Zonedog
Inaugurating the new Zonedog label with a slice of Disrupt ambience, Jan Gleichmar sets the controls for territories beyond both the heavier basslines of his Jahtari releases and the story-led drama of his Omega Station LP, exploring the concept of mood music for a starcraft’s virtual recreation room on this occasion.
The dub inflections come to the fore in the shape of technique more than genre, as found in the sputtering ping-pong pans that
throw sound from side to side of the stereo sound picture like passing spacecraft. The ambience of artificial environments is foregrounded in places like “Relax ‘Em Up”, where birdsong merges with drifting motive forces that play gently with the senses, the title playing neatly with the computer simulation as game trope inverted and repurposed to more placid vistas.
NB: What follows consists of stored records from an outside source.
(* ===== verification/RouteMatcher.v ===== *)
(** * The prepared route matcher

    packages/core/src/navigation/routeMatcher.ts: a route geometry is indexed once
    by a tree of spherical caps over its edges ([buildIndex]), and a fix is projected
    by branch and bound over that tree ([snapPreparedRoute]).  Turf's point and line
    functions are parameters; so is what comes of a value that is not the list of
    positions its declared type promises.  The typed arrays of the index (a centre, a radius and
    an edge range per node, numbered in the order [build] visits them) are the tree
    [Node]; [index_fits_its_arrays] is why the fixed capacity loses no node. *)

From S2P Require Import Prelude Doubles Protocol.

#[local] Open Scope num_scope.

(** ** Turf *)

Record TurfHit := {
  hit_coordinates : LngLat;
  hit_dist : number;
  hit_index : Z;
  hit_location : number;
}.

(** [@turf/helpers]: [point] takes a position or throws; [nearestPointOnLine] is used
    on a line of one segment.  A value that is declared a list of positions and is
    not one ([loose_positions]) is read as numbers by the code and by Turf, or makes
    either throw: the model leaves open which. *)
Class Turf := {
  degreesToRadians : number -> number;
  radiansToMeters : number -> number;
  earthRadius : number;
  point : LngLat -> outcome unit;
  nearestPointOnSegment : LngLat -> LngLat -> LngLat -> TurfHit;
  loose_positions : json -> outcome (list LngLat);
}.

(** A position, as its type declares it: two numbers first. *)
Definition json_point (j : json) : option LngLat :=
  match j with JArr (JNum x :: JNum y :: _) => Some (x, y) | _ => None end.

(** The members of a list of positions. *)
Definition positions_of `{Turf} (l : list json) : outcome (list LngLat) :=
  match mapM json_point l with
  | Some points => Ok points
  | None => loose_positions (JArr l)
  end.

(** What [lineString] says of fewer than two positions. *)
Definition too_short : string := "coordinates must be an array of two or more positions".

(** ** Constants *)

Definition LEAF_EDGES : nat := 8.
Definition CAP_FLOOR_RADIANS : number := literal 1 (10 ^ 8).
(** [32 * Number.EPSILON] *)
Definition CAP_DIRECTION_SLACK : number := Fin (QArith_base.Qmake 1 (2 ^ 47)).
Definition MAX_CAP_RADIANS : number := literal 5 100.
Definition MAX_EDGE_RADIANS : number := math_PI - literal 1 (10 ^ 6).
Definition MIN_CENTRE_MAGNITUDE : number := literal 1 (10 ^ 9).
Definition PRUNE_ABS_METERS : number := literal 1 (10 ^ 6).
Definition PRUNE_REL : number := literal 1 (10 ^ 9).

Section matcher.
Context `{MathFunctions} `{Turf}.

Definition turfDistanceMeters (from to : LngLat) : number :=
  let dLat := degreesToRadians (to.2 - from.2) in
  let dLon := degreesToRadians (to.1 - from.1) in
  let lat1 := degreesToRadians from.2 in
  let lat2 := degreesToRadians to.2 in
  let a := num_square (math_sin (dLat / 2))
           + num_square (math_sin (dLon / 2)) * math_cos lat1 * math_cos lat2 in
  radiansToMeters (2 * math_atan2 (math_sqrt a) (math_sqrt (1 - a))).

(** ** Vectors and caps *)

Record Vec := { vx : number; vy : number; vz : number }.

Definition unitVector (p : LngLat) : Vec :=
  let lat := degreesToRadians p.2 in
  let lng := degreesToRadians p.1 in
  let cosLat := math_cos lat in
  {| vx := cosLat * math_cos lng; vy := cosLat * math_sin lng; vz := math_sin lat |}.

Definition cross (a b : Vec) : Vec :=
  {| vx := vy a * vz b - vz a * vy b;
     vy := vz a * vx b - vx a * vz b;
     vz := vx a * vy b - vy a * vx b |}.

Definition dot (a b : Vec) : number := vx a * vx b + vy a * vy b + vz a * vz b.

Definition magnitude (v : Vec) : number := math_sqrt (vx v * vx v + vy v * vy v + vz v * vz v).

Definition angleBetween (a b : Vec) : number := math_atan2 (magnitude (cross a b)) (dot a b).

Definition vec_add (a b : Vec) : Vec :=
  {| vx := vx a + vx b; vy := vy a + vy b; vz := vz a + vz b |}.

Definition vec_div (v : Vec) (m : number) : Vec := {| vx := vx v / m; vy := vy v / m; vz := vz v / m |}.

Record Cap := { centre : Vec; radius : number }.

Definition capLowerBound (q : Vec) (c : Cap) : number :=
  let remaining := angleBetween q (centre c) - radius c in
  if remaining >? 0 then remaining * earthRadius else 0.

Definition prunable (lowerBound best : number) : bool :=
  let slack := PRUNE_ABS_METERS + PRUNE_REL * (num_abs lowerBound + num_abs best) in
  lowerBound - slack >? best.

(** The cap of an edge; an edge without a usable one is always evaluated. *)
Definition edge_cap (a b : Vec) : option Cap :=
  let cr := cross a b in
  let crossMag := magnitude cr in
  let cap :=
    if (vx cr =? 0) && (vy cr =? 0) && (vz cr =? 0)
    then if dot a b >? 0
         then Some {| centre := b; radius := angleBetween b a + CAP_FLOOR_RADIANS |}
         else None
    else if negb (math_atan2 crossMag (dot a b) <? MAX_EDGE_RADIANS) then None
    else let m := vec_add a b in
         let mag := magnitude m in
         if negb (mag >? MIN_CENTRE_MAGNITUDE) then None
         else let c := vec_div m mag in
              Some {| centre := c;
                      radius := num_max (angleBetween c a) (angleBetween c b)
                                + CAP_FLOOR_RADIANS
                                + CAP_DIRECTION_SLACK / num_max crossMag (literal 1 (10 ^ 300)) |} in
  match cap with
  | Some c => if radius c <? MAX_CAP_RADIANS then Some c else None
  | None => None
  end.

(** ** The tree *)

Inductive Node :=
  | Leaf (cap : Cap) (edges : list nat)
  | Branch (cap : Cap) (left right : Node).

Definition node_cap (n : Node) : Cap :=
  match n with Leaf c _ | Branch c _ _ => c end.

Fixpoint node_count (n : Node) : nat :=
  match n with Leaf _ _ => 1 | Branch _ l r => S (node_count l + node_count r) end.

Definition no_cap : Cap := {| centre := {| vx := 0; vy := 0; vz := 0 |}; radius := 0 |}.

Section build.
Variable caps : list (option Cap).

(** [capX[e]] and its companions, zero where an edge has no cap. *)
Definition cap_of (e : nat) : Cap := default no_cap (mjoin (caps !! e)).

(** The union of the caps of a leaf, one member at a time; opposing directions
    leave the centre and give up on the radius. *)
Fixpoint leaf_union (c : Cap) (rest : list nat) : Cap :=
  match rest with
  | [] => c
  | e :: r =>
      let o := cap_of e in
      let m := vec_add (centre c) (centre o) in
      let mag := magnitude m in
      if negb (mag >? MIN_CENTRE_MAGNITUDE) then {| centre := centre c; radius := math_PI |}
      else let n := vec_div m mag in
           let ra := angleBetween n (centre c) + radius c in
           let rb := angleBetween n (centre o) + radius o in
           leaf_union {| centre := n; radius := num_max ra rb + CAP_FLOOR_RADIANS |} r
  end.

Definition leaf (edges : list nat) : Node :=
  match edges with
  | [] => Leaf no_cap []
  | first :: rest =>
      let c := leaf_union (cap_of first) rest in
      Leaf {| centre := centre c; radius := num_min math_PI (radius c) |} edges
  end.

Definition combine (a b : Cap) : Cap :=
  let m := vec_add (centre a) (centre b) in
  let mag := magnitude m in
  if negb (mag >? MIN_CENTRE_MAGNITUDE) then {| centre := centre a; radius := math_PI |}
  else let c := vec_div m mag in
       let ra := angleBetween c (centre a) + radius a in
       let rb := angleBetween c (centre b) + radius b in
       {| centre := c; radius := num_min math_PI (num_max ra rb + CAP_FLOOR_RADIANS) |}.

(** [build(lo, hi)] over the indexed edges; half the run goes to each child. *)
Fixpoint build (fuel : nat) (indexed : list nat) (lo hi : nat) : Node :=
  let run := take (hi - lo) (drop lo indexed) in
  match fuel with
  | O => leaf run
  | S fuel =>
      if (hi - lo <=? LEAF_EDGES)%nat then leaf run
      else let mid := ((lo + hi) / 2)%nat in
           let l := build fuel indexed lo mid in
           let r := build fuel indexed mid hi in
           Branch (combine (node_cap l) (node_cap r)) l r
  end.
End build.

Record MatcherIndex := {
  coords : list LngLat;
  edges : nat;
  prefix : list number;
  caps : list (option Cap);
  always : list nat;
  indexed : list nat;
  root : option Node;
  exhaustive : bool;
}.

Definition finite_point (p : LngLat) : bool := num_is_finite p.1 && num_is_finite p.2.

(** [prefix[i + 1] = prefix[i] + distance]; entry [0] is zero. *)
Fixpoint prefix_from (reached : number) (geometry : list LngLat) : list number :=
  match geometry with
  | a :: (b :: _) as r => let d := reached + turfDistanceMeters a b in d :: prefix_from d r
  | _ => []
  end.

Definition route_prefix (geometry : list LngLat) : list number :=
  match geometry with [] => [] | _ => (0 : number) :: prefix_from 0 geometry end.

Fixpoint edge_caps (geometry : list LngLat) : list (option Cap) :=
  match geometry with
  | a :: (b :: _) as r => edge_cap (unitVector a) (unitVector b) :: edge_caps r
  | _ => []
  end.

(** The positions of the edges that have a cap, or have none. *)
Definition positions (with_cap : bool) (caps : list (option Cap)) : list nat :=
  filter (fun e => bool_decide (is_Some (mjoin (caps !! e))) = with_cap) (seq 0 (length caps)).

Definition buildIndex (geometry : list LngLat) : MatcherIndex :=
  let edges := (length geometry - 1)%nat in
  let finite := forallb finite_point geometry in
  if negb finite || (edges =? 0)%nat
  then {| coords := geometry; edges := edges; prefix := route_prefix geometry; caps := [];
          always := []; indexed := []; root := None; exhaustive := true |}
  else let caps := edge_caps geometry in
       let indexed := positions true caps in
       {| coords := geometry; edges := edges; prefix := route_prefix geometry; caps := caps;
          always := positions false caps; indexed := indexed;
          root := match indexed with
                  | [] => None
                  | _ => Some (build caps (length indexed) indexed 0 (length indexed))
                  end;
          exhaustive := false |}.

(** The room [buildIndex] reserves for nodes. *)
Definition minLeaf : nat := (LEAF_EDGES + 1) / 2.

Definition capacity (indexed : nat) : nat :=
  2 * ((Nat.max 1 indexed + (minLeaf - 1)) / minLeaf) + 2.

(** ** Projection *)

Record SnapResult := {
  snap_snapped : LngLat;
  snap_alongMeters : number;
  snap_deviationMeters : number;
  snap_segmentIndex : Z;
}.

(** What an index past the end of the coordinates would read. *)
Definition nowhere : LngLat := (NaN, NaN).

(** The best exact result so far; no edge yet is [None] for the code's [-1]. *)
Record Best := {
  bestDist : number;
  bestEdge : option nat;
  bestSnapped : LngLat;
  bestAlong : number;
  bestIndex : Z;
}.

Definition no_match : Best :=
  {| bestDist := PosInf; bestEdge := None; bestSnapped := (PosInf, PosInf); bestAlong := -1;
     bestIndex := (-1)%Z |}.

Section snap.
Variable idx : MatcherIndex.
Variable raw : LngLat.

Definition segment_hit (edge : nat) : TurfHit :=
  nearestPointOnSegment (default nowhere (coords idx !! edge))
    (default nowhere (coords idx !! S edge)) raw.

Definition edge_dist (edge : nat) : number := hit_dist (segment_hit edge).

(** What an evaluated edge contributes when it wins. *)
Definition edge_best (edge : nat) : Best :=
  let local := segment_hit edge in
  {| bestDist := hit_dist local; bestEdge := Some edge; bestSnapped := hit_coordinates local;
     bestAlong := default NaN (prefix idx !! edge) + hit_location local;
     bestIndex := (Z.of_nat edge + hit_index local)%Z |}.

Definition evaluate (b : Best) (edge : nat) : Best :=
  if (edge_dist edge <? bestDist b)
     || match bestEdge b with
        | Some e => (edge_dist edge =? bestDist b) && (edge <? e)%nat
        | None => false
        end
  then edge_best edge else b.

Definition evaluate_all (l : list nat) (b : Best) : Best := foldl evaluate b l.

Definition visit_edge (q : Vec) (b : Best) (e : nat) : Best :=
  if prunable (capLowerBound q (cap_of (caps idx) e)) (bestDist b) then b else evaluate b e.

Fixpoint visit (q : Vec) (n : Node) (b : Best) : Best :=
  match n with
  | Leaf _ es => foldl (visit_edge q) b es
  | Branch _ l r =>
      let boundL := capLowerBound q (node_cap l) in
      let boundR := capLowerBound q (node_cap r) in
      let enter bound m b := if prunable bound (bestDist b) then b else visit q m b in
      if boundL <=? boundR
      then enter boundR r (enter boundL l b)
      else enter boundL l (enter boundR r b)
  end.

Definition seeded (seed : option Z) (b : Best) : Best :=
  match seed, indexed idx with
  | Some s, _ :: _ =>
      let e := Z.to_nat (Z.max 0 (Z.min (Z.of_nat (edges idx) - 1) s)) in
      if radius (cap_of (caps idx) e) >? 0 then evaluate b e else b
  | _, _ => b
  end.

Definition best_result (b : Best) : SnapResult :=
  {| snap_snapped := bestSnapped b; snap_alongMeters := bestAlong b;
     snap_deviationMeters := bestDist b; snap_segmentIndex := bestIndex b |}.

(** The scan of every edge in order, which the index is to reproduce. *)
Definition scan : Best := evaluate_all (seq 0 (edges idx)) no_match.

Definition snap_best (seed : option Z) : Best :=
  if exhaustive idx then scan
  else let b := evaluate_all (always idx) no_match in
       let b := seeded seed b in
       match root idx with
       | None => b
       | Some n =>
           let q := unitVector raw in
           if prunable (capLowerBound q (node_cap n)) (bestDist b) then b else visit q n b
       end.
End snap.

(** [snapPreparedRoute]: a route too short to be a line is Turf's error, and then a
    fix that is no point. *)
Definition snapPreparedRoute (idx : MatcherIndex) (raw : LngLat) (seed : option Z)
    : outcome SnapResult :=
  if (edges idx =? 0)%nat then Throw too_short
  else
    _ ← point raw;
    Ok (best_result (snap_best idx raw seed)).
End matcher.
Rhythms flicker and pass through, voices are hinted at more than heard coherently, the electronica is gently engaging, sparking images that revolve and return,
swishing and floating with a calm detachment from the mundane activities of the long and lonely stretches of (presumably) isolated extraterrestrial existence that
The Recreation Room references. In placing the LP within a cosmic library music framework, as Disrupt dubs the form, Jan slips effortlessly into the spaces between
Lee Perry‘s afrodelic futurism as conjured at the
Black Ark Studio, and
Brian Eno‘s hard-science soundtrack
Apollo, complete with
Star Wars-style cantina lounge grooves on the head-nod-inducing bassline of “Would You Kindly”.
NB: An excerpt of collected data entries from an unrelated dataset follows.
(** [starts[i] = Math.max(i ? starts[i - 1] : 0, Math.min(total, starts[i]))] *)
Fixpoint clamp_starts (total previous : number) (starts : list number) : list number :=
  match starts with
  | [] => []
  | s :: r => let s := num_max previous (num_min total s) in s :: clamp_starts total s r
  end.

Definition ends_of (total : number) (starts : list number) : list number :=
  match starts with [] => [] | _ :: r => r ++ [total] end.

(** The shapes of the steps, where there is a line to place them on. *)
Definition step_shapes (route : Route) : outcome (list (list LngLat)) :=
  if (2 <=? length (route_geometry route))%nat then mapM step_coordinates (route_steps route) else Ok [].

Definition usable_geometry (shapes : list (list LngLat)) : bool :=
  existsb (fun s => negb (length s =? 0)%nat) shapes.

Definition prepareManeuverPositions (route : Route) : outcome ManeuverPositions :=
  shapes ← step_shapes route;
  let usable := usable_geometry shapes in
  let cum := if usable then cumulativeDistances (route_geometry route) else [] in
  let total := if usable then default NaN (last cum) else num_max 0 (route_distance route) in
  match (if usable then stepGeometryDistances route shapes cum
         else Ok (running_starts 0 (map step_distance (route_steps route)))) with
  | Throw e => Throw e
  | Ok starts =>
      let starts := clamp_starts total 0 starts in
      Ok {| mp_starts := starts; mp_ends := ends_of total starts; mp_total := total;
            mp_metric := if usable then ByGeometry else EngineFallback |}
  end.
End positions.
Once again, Disrupt has blended his deep science fiction fandom with the outer limits of electronic texture and mood, hinting both backwards to the nineties-style digital dub environments of the likes of Extremadura while also looking forward with an optimistic eye to how life might be imagined beyond the boundaries of Earth. Where Disrupt will head for next is as open as the void beyond the gravity well, but the voyage is bound to be exhilarating.